▽

(** "stages[i]" and "stage/steps[j]" *)
Definition indexed (what : gostring) (i : nat) : gostring := what ++ go "[" ++ FormatInt (Z.of_nat i) ++ go "]".

(** ** The services and the selection *)

Definition validateServices (services : gmap gostring Service) : option Refusal :=
  first_refusal (fun name =>
    let scope := go "services/" ++ name in
    refuse_if (negb (manifestName name)) CodeStepInvalid (go "services")
    ?> match services !! name with
       | None => None
       | Some service =>
           refuse_if (TrimSpace (sv_Image service) =s []) CodeStepInvalid scope
           ?> first_refusal (fun key => refuse_if (negb (serviceEnvKey key)) CodeStepInvalid scope) (sorted_keys (sv_Env service))
       end) (sorted_keys services).

Definition SelectImportGraph : gostring := go "import-graph".

Definition validateSelect (sel : option SelectSpec) : option Refusal :=
  match sel with
  | None => None
  | Some sel =>
      refuse_if (negb (se_Go sel =s []) && negb (se_Go sel =s SelectImportGraph)) CodeSelectInvalid (go "select")
      ?> first_refusal (fun entry => refuse_if (negb (bool_decide (is_Some (dbGatedTree entry)))) CodeSelectInvalid (go "select/dbGated"))
           (se_DBGated sel)
      ?> refuse_if (nonempty (se_Full sel) && negb (is_ok (PathSet (se_Full sel)))) CodeSelectInvalid (go "select/full")
      ?> (if nonempty (se_TestInputs sel) then
            refuse_if (negb (se_Go sel =s SelectImportGraph)) CodeSelectInvalid (go "select/testInputs")
            ?> first_refusal (fun glob =>
                 let body := TrimPrefix glob (go "!") in
                 refuse_if ((body =s dot_path) || negb (ValidPath body)) CodeSelectInvalid (go "select/testInputs")) (se_TestInputs sel)
            ?> refuse_if (negb (is_ok (PathSet (se_TestInputs sel)))) CodeSelectInvalid (go "select/testInputs")
          else None)
      ?> first_refusal (fun name =>
           let globs := default [] (se_Buckets sel !! name) in
           let scope := go "select/buckets/" ++ name in
           refuse_if (negb (manifestName name)) CodeSelectInvalid (go "select/buckets")
           ?> refuse_if (negb (nonempty globs)) CodeSelectInvalid scope
           ?> refuse_if (negb (is_ok (PathSet globs))) CodeSelectInvalid scope) (sorted_keys (se_Buckets sel))
  end.

(** ** The runtime of a step *)

Definition linux_platform (platform : gostring) : bool := memS platform [go "linux/amd64"; go "linux/arm64"].

Definition known_platform (platform : gostring) : bool :=
  linux_platform platform || memS platform [go "darwin/amd64"; go "darwin/arm64"].

(** The checks that answer an error: true is an error. *)
Definition CheckExecution (execution platform : gostring) (fleet : bool) : bool :=
  negb (memS execution [ExecutionContainer; ExecutionNative])
  || negb (platform =s []) && negb (known_platform platform)
  || (execution =s ExecutionContainer) && negb (platform =s []) && negb (linux_platform platform)
  || fleet && (platform =s []).

Definition CheckMemoryMiB (memory : Z) (native : bool) : bool :=
  negb (memory =? 0) && ((memory <? 128) || (1048576 <? memory) || native).

Definition CheckCPUMilli (cpu : Z) (native : bool) : bool :=
  negb (cpu =? 0) && ((cpu <? 1) || (256000 <? cpu) || native).

Definition CheckCheckoutHistory (history : gostring) (fleet : bool) : bool :=
  negb (history =s []) && (negb (history =s go "full") || fleet).

Definition CheckExecutionNeeds (execution : gostring) (needs : list gostring) : bool :=
  (execution =s ExecutionContainer) && nonempty needs.

Definition source_path (dockerfile : bool) (value : gostring) : bool :=
  negb ((value =s []) || (512 <? byte_len value)%nat || IsAbs value || negb (Clean value =s value)
        || (value =s dotdot) || HasPrefix value (go "../") || HasPrefix value (go "-")
        || contains_any value [92; 0; 13; 10] || dockerfile && (value =s dot_path)).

△

▸ **Try it**
Find the line that contains "negb (memS execution". Write out that line and every line after it through the end of the data, exactly, and nothing else.

▸ **Written answer**
  negb (memS execution [ExecutionContainer; ExecutionNative])
  || negb (platform =s []) && negb (known_platform platform)
  || (execution =s ExecutionContainer) && negb (platform =s []) && negb (linux_platform platform)
  || fleet && (platform =s []).

Definition CheckMemoryMiB (memory : Z) (native : bool) : bool :=
  negb (memory =? 0) && ((memory <? 128) || (1048576 <? memory) || native).

Definition CheckCPUMilli (cpu : Z) (native : bool) : bool :=
  negb (cpu =? 0) && ((cpu <? 1) || (256000 <? cpu) || native).

Definition CheckCheckoutHistory (history : gostring) (fleet : bool) : bool :=
  negb (history =s []) && (negb (history =s go "full") || fleet).

Definition CheckExecutionNeeds (execution : gostring) (needs : list gostring) : bool :=
  (execution =s ExecutionContainer) && nonempty needs.

Definition source_path (dockerfile : bool) (value : gostring) : bool :=
  negb ((value =s []) || (512 <? byte_len value)%nat || IsAbs value || negb (Clean value =s value)
        || (value =s dotdot) || HasPrefix value (go "../") || HasPrefix value (go "-")
        || contains_any value [92; 0; 13; 10] || dockerfile && (value =s dot_path)).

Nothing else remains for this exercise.